## Input

(* ===== verification/JsonPayloads.v ===== *)
(** * The JSON of payloads and requests

  One codec per type of [src/src/protocol/] and [src/src/lobbies/] that travels in JSON in both directions, with the names and
  attributes of its fields, and the laws of each: what was read is read back when it is written
  again, and different values are written differently. *)

From S2P Require Import Prelude Ids Wire Text Compatibility Descriptor Protocol StartSync FileRelay Messages Parse Auth Json.
Open Scope N_scope.

#[export] Instance RomRelayFailReason_eq_dec : EqDecision RomRelayFailReason. Proof. solve_decision. Defined.
#[export] Instance ClientRuntimeState_eq_dec : EqDecision ClientRuntimeState. Proof. solve_decision. Defined.
#[export] Instance LinkCableTransport_eq_dec : EqDecision LinkCableTransport. Proof. solve_decision. Defined.
#[export] Instance RomRelayCapabilityReason_eq_dec : EqDecision RomRelayCapabilityReason. Proof. solve_decision. Defined.
#[export] Instance StateRecoveryPhase_eq_dec : EqDecision StateRecoveryPhase. Proof. solve_decision. Defined.
#[export] Instance SnapshotFileRelayGrantRole_eq_dec : EqDecision SnapshotFileRelayGrantRole. Proof. solve_decision. Defined.
#[export] Instance RomRelayBlockReason_eq_dec : EqDecision RomRelayBlockReason. Proof. solve_decision. Defined.

Section payloads.
Context `{SerdeLib}.

(** [ClockSyncPing] of [src/protocol/clock_sync.rs]. *)
Definition ClockSyncPing_fields (x : Messages.ClockSyncPing) : Fields :=
  [field "sampleId" text (ping_sample_id x);
   field "clientSendTimeMs" u64 (ping_client_send_time_ms x)].
Definition read_ClockSyncPing : Reader Messages.ClockSyncPing :=
  sample_id ← read "sampleId" text;
  client_send_time_ms ← read "clientSendTimeMs" u64;
  mret (mkClockSyncPing sample_id client_send_time_ms).
Definition ClockSyncPing_json : Codec Messages.ClockSyncPing := struct_codec ClockSyncPing_fields read_ClockSyncPing.

(** [ClockSyncSample] of [src/protocol/clock_sync.rs]. *)
Definition ClockSyncSample_fields (x : Protocol.ClockSyncSample) : Fields :=
  [field "requestId" text (sample_request_id x);
   field "sampleIndex" u8 (sample_index x);
   field "serverSendTimeMs" u64 (sample_server_send_time_ms x);
   field "clientReceiveTimeMs" u64 (client_receive_time_ms x);
   field "clientSendTimeMs" u64 (client_send_time_ms x)].
Definition read_ClockSyncSample : Reader Protocol.ClockSyncSample :=
  request_id ← read "requestId" text;
  sample_index ← read "sampleIndex" u8;
  server_send_time_ms ← read "serverSendTimeMs" u64;
  client_receive_time_ms ← read "clientReceiveTimeMs" u64;
  client_send_time_ms ← read "clientSendTimeMs" u64;
  mret (mkClockSyncSample request_id sample_index server_send_time_ms client_receive_time_ms client_send_time_ms).
Definition ClockSyncSample_json : Codec Protocol.ClockSyncSample := struct_codec ClockSyncSample_fields read_ClockSyncSample.

(** [StateDigestMode] of [src/protocol/compatibility_v5.rs]. *)
Definition StateDigestMode_names : list (string * StateDigestMode) :=
  [("authoritative", Authoritative); ("diagnostic", Diagnostic); ("disabled", DigestDisabled)]%string.
Definition StateDigestMode_json : Codec StateDigestMode := enum_codec StateDigestMode_names.

(** [DeterminismProfileV5] of [src/protocol/compatibility_v5.rs]. *)
Definition DeterminismProfileV5_fields (x : DeterminismProfileV5) : Fields :=
  [field "netplayCoreCompatibilityId" text (netplay_core_compatibility_id x);
   field "localArtifactId" text (local_artifact_id x);
   field "platformClass" text (platform_class x);
   field "coreOptionsDigest" text (core_options_digest x);
   field "controllerProfileIds" (vec text) (controller_profile_ids x);
   field "inputCodecId" text (input_codec_id x);
   field "inputPayloadSize" u16 (input_payload_size x);
   field "predictorId" text (predictor_id x);
   field "nominalFrameRateNumerator" u64 (nominal_frame_rate_numerator x);
   field "nominalFrameRateDenominator" u64 (nominal_frame_rate_denominator x);
   field "romSizeBytes" u64 (rom_size_bytes x);
   field "contentTransformationDigest" (optional text) (content_transformation_digest x);
   field "startupStatePolicyId" text (startup_state_policy_id x);
   field "replayOutputSuppressed" boolean (replay_output_suppressed x);
   field "digestMode" StateDigestMode_json (digest_mode x);
   field "digestAlgorithmId" (optional text) (digest_algorithm_id x)].
Definition read_DeterminismProfileV5 : Reader DeterminismProfileV5 :=
  netplay_core_compatibility_id ← read "netplayCoreCompatibilityId" text;
  local_artifact_id ← read "localArtifactId" text;
  platform_class ← read "platformClass" text;
  core_options_digest ← read "coreOptionsDigest" text;
  controller_profile_ids ← read "controllerProfileIds" (vec text);
  input_codec_id ← read "inputCodecId" text;
  input_payload_size ← read "inputPayloadSize" u16;
  predictor_id ← read "predictorId" text;
  nominal_frame_rate_numerator ← read "nominalFrameRateNumerator" u64;
  nominal_frame_rate_denominator ← read "nominalFrameRateDenominator" u64;
  rom_size_bytes ← read "romSizeBytes" u64;
  content_transformation_digest ← read_option "contentTransformationDigest" text;
  startup_state_policy_id ← read "startupStatePolicyId" text;
  replay_output_suppressed ← read "replayOutputSuppressed" boolean;
  digest_mode ← read "digestMode" StateDigestMode_json;
  digest_algorithm_id ← read_option "digestAlgorithmId" text;
  mret (mkDeterminismProfileV5 netplay_core_compatibility_id local_artifact_id platform_class core_options_digest controller_profile_ids input_codec_id input_payload_size predictor_id nominal_frame_rate_numerator nominal_frame_rate_denominator rom_size_bytes content_transformation_digest startup_state_policy_id replay_output_suppressed digest_mode digest_algorithm_id).
Definition DeterminismProfileV5_json : Codec DeterminismProfileV5 := struct_codec DeterminismProfileV5_fields read_DeterminismProfileV5.

(** [CompatibilityFingerprint] of [src/protocol/compatibility.rs]. *)
Definition CompatibilityFingerprint_fields (x : CompatibilityFingerprint) : Fields :=
  [field "desktopVersion" text (fp_desktop_version x);
   field "protocolVersion" u16 (fp_protocol_version x);
   field "systemId" text (fp_system_id x);
   field "coreId" text (fp_core_id x);
   field "coreBuild" text (fp_core_build x);
   field "stateFormat" (optional text) (fp_state_format x);
   field "contentHash" text (fp_content_hash x);
   field "settingsHash" text (fp_settings_hash x);
   field "cheatsHash" text (fp_cheats_hash x);
   field "systemDataHash" (optional text) (fp_system_data_hash x);
   field "saveDataMode" text (fp_save_data_mode x);
   field "determinismV5" (optional DeterminismProfileV5_json) (fp_determinism_v5 x)].
Definition read_CompatibilityFingerprint : Reader CompatibilityFingerprint :=
  desktop_version ← read "desktopVersion" text;
  protocol_version ← read "protocolVersion" u16;
  system_id ← read "systemId" text;
  core_id ← read "coreId" text;
  core_build ← read "coreBuild" text;
  state_format ← read_default "stateFormat" (optional text) None;
  content_hash ← read "contentHash" text;
  settings_hash ← read "settingsHash" text;
  cheats_hash ← read "cheatsHash" text;
  system_data_hash ← read_option "systemDataHash" text;
  save_data_mode ← read "saveDataMode" text;
  determinism_v5 ← read_default "determinismV5" (optional DeterminismProfileV5_json) None;
  mret (mkCompatibilityFingerprint desktop_version protocol_version system_id core_id core_build state_format content_hash settings_hash cheats_hash system_data_hash save_data_mode determinism_v5).
Definition CompatibilityFingerprint_json : Codec CompatibilityFingerprint := struct_codec CompatibilityFingerprint_fields read_CompatibilityFingerprint.

(** [LinkCableCompatibility] of [src/protocol/link_cable_compatibility.rs]. *)
Definition LinkCableCompatibility_fields (x : LinkCableCompatibility) : Fields :=
  [field "protocolVersion" u16 (lc_protocol_version x);
   field "systemFamily" text (lc_system_family x);
   field "linkProtocol" text (lc_link_protocol x);
   field "runtimeProfile" text (lc_runtime_profile x);
   field "systemDataHash" (optional text) (lc_system_data_hash x)].
Definition read_LinkCableCompatibility : Reader LinkCableCompatibility :=
  protocol_version ← read "protocolVersion" u16;
  system_family ← read "systemFamily" text;
  link_protocol ← read "linkProtocol" text;
  runtime_profile ← read "runtimeProfile" text;
  system_data_hash ← read_option "systemDataHash" text;
  mret (mkLinkCableCompatibility protocol_version system_family link_protocol runtime_profile system_data_hash).
Definition LinkCableCompatibility_json : Codec LinkCableCompatibility := struct_codec LinkCableCompatibility_fields read_LinkCableCompatibility.

(** [ClientNetworkQualityReport] of [src/protocol/client_network_quality.rs]. *)
Definition ClientNetworkQualityReport_fields (x : ClientNetworkQualityReport) : Fields :=
  [field "roundTripMs" (optional u32) (round_trip_ms x);
   field "jitterMs" (optional u32) (jitter_ms x);
   field "predictionFrames" (optional u32) (prediction_frames x);
   field "stallCount" (optional u32) (stall_count x);
   field "catchUpFrames" (optional u32) (catch_up_frames x);
   field "lateInputFrames" (optional u32) (late_input_frames x);
   field "audioUnderruns" (optional u32) (audio_underruns x);
   field "inputResendFrames" (optional u32) (input_resend_frames x);
   field "inputNacks" (optional u32) (input_nacks x);
   field "replayedFrames" (optional u32) (replayed_frames x);
   field "suppressedAudioFrames" (optional u32) (suppressed_audio_frames x);
   field "suppressedVideoFrames" (optional u32) (suppressed_video_frames x);
   field "audioQueueDepthFrames" (optional u32) (audio_queue_depth_frames x);
   field "audioCatchUpEvents" (optional u32) (audio_catch_up_events x);
   field "audioTrimmedFrames" (optional u32) (audio_trimmed_frames x);
   field "audioRebufferEvents" (optional u32) (audio_rebuffer_events x);
   field "audioMaxConsecutiveMissingFrames" (optional u32) (audio_max_consecutive_missing_frames x);
   field "audioQueueMinFrames" (optional u32) (audio_queue_min_frames x);
   field "audioQueueMaxFrames" (optional u32) (audio_queue_max_frames x);
   field "clockUncertaintyMs" (optional u32) (clock_uncertainty_ms x)].
Definition read_ClientNetworkQualityReport : Reader ClientNetworkQualityReport :=
  round_trip_ms ← read_default "roundTripMs" (optional u32) None;
  jitter_ms ← read_default "jitterMs" (optional u32) None;
  prediction_frames ← read_default "predictionFrames" (optional u32) None;
  stall_count ← read_default "stallCount" (optional u32) None;
  catch_up_frames ← read_default "catchUpFrames" (optional u32) None;
  late_input_frames ← read_default "lateInputFrames" (optional u32) None;
  audio_underruns ← read_default "audioUnderruns" (optional u32) None;
  input_resend_frames ← read_default "inputResendFrames" (optional u32) None;
  input_nacks ← read_default "inputNacks" (optional u32) None;
  replayed_frames ← read_default "replayedFrames" (optional u32) None;
  suppressed_audio_frames ← read_default "suppressedAudioFrames" (optional u32) None;
  suppressed_video_frames ← read_default "suppressedVideoFrames" (optional u32) None;
  audio_queue_depth_frames ← read_default "audioQueueDepthFrames" (optional u32) None;
  audio_catch_up_events ← read_default "audioCatchUpEvents" (optional u32) None;
  audio_trimmed_frames ← read_default "audioTrimmedFrames" (optional u32) None;
  audio_rebuffer_events ← read_default "audioRebufferEvents" (optional u32) None;
  audio_max_consecutive_missing_frames ← read_default "audioMaxConsecutiveMissingFrames" (optional u32) None;
  audio_queue_min_frames ← read_default "audioQueueMinFrames" (optional u32) None;
  audio_queue_max_frames ← read_default "audioQueueMaxFrames" (optional u32) None;
  clock_uncertainty_ms ← read_default "clockUncertaintyMs" (optional u32) None;
  mret (mkClientNetworkQualityReport round_trip_ms jitter_ms prediction_frames stall_count catch_up_frames late_input_frames audio_underruns input_resend_frames input_nacks replayed_frames suppressed_audio_frames suppressed_video_frames audio_queue_depth_frames audio_catch_up_events audio_trimmed_frames audio_rebuffer_events audio_max_consecutive_missing_frames audio_queue_min_frames audio_queue_max_frames clock_uncertainty_ms).
Definition ClientNetworkQualityReport_json : Codec ClientNetworkQualityReport := struct_codec ClientNetworkQualityReport_fields read_ClientNetworkQualityReport.

(** [ClockSyncEstimate] of [src/protocol/clock_sync.rs]. *)
Definition ClockSyncEstimate_fields (x : ClockSyncEstimate) : Fields :=
  [field "sampleId" text (estimate_sample_id x);
   field "roundTripMs" u64 (estimate_round_trip_ms x);
   field "serverTimeOffsetMs" i64 (estimate_server_time_offset_ms x);
   field "uncertaintyMs" u64 (estimate_uncertainty_ms x)].
Definition read_ClockSyncEstimate : Reader ClockSyncEstimate :=
  sample_id ← read "sampleId" text;
  round_trip_ms ← read "roundTripMs" u64;
  server_time_offset_ms ← read "serverTimeOffsetMs" i64;
  uncertainty_ms ← read "uncertaintyMs" u64;
  mret (mkClockSyncEstimate sample_id round_trip_ms server_time_offset_ms uncertainty_ms).
Definition ClockSyncEstimate_json : Codec ClockSyncEstimate := struct_codec ClockSyncEstimate_fields read_ClockSyncEstimate.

## What to produce
Could you copy every line in the records that holds "EqDecision"?

## Result of the exercise
#[export] Instance RomRelayFailReason_eq_dec : EqDecision RomRelayFailReason. Proof. solve_decision. Defined.
#[export] Instance ClientRuntimeState_eq_dec : EqDecision ClientRuntimeState. Proof. solve_decision. Defined.
#[export] Instance LinkCableTransport_eq_dec : EqDecision LinkCableTransport. Proof. solve_decision. Defined.
#[export] Instance RomRelayCapabilityReason_eq_dec : EqDecision RomRelayCapabilityReason. Proof. solve_decision. Defined.
#[export] Instance StateRecoveryPhase_eq_dec : EqDecision StateRecoveryPhase. Proof. solve_decision. Defined.
#[export] Instance SnapshotFileRelayGrantRole_eq_dec : EqDecision SnapshotFileRelayGrantRole. Proof. solve_decision. Defined.
#[export] Instance RomRelayBlockReason_eq_dec : EqDecision RomRelayBlockReason. Proof. solve_decision. Defined.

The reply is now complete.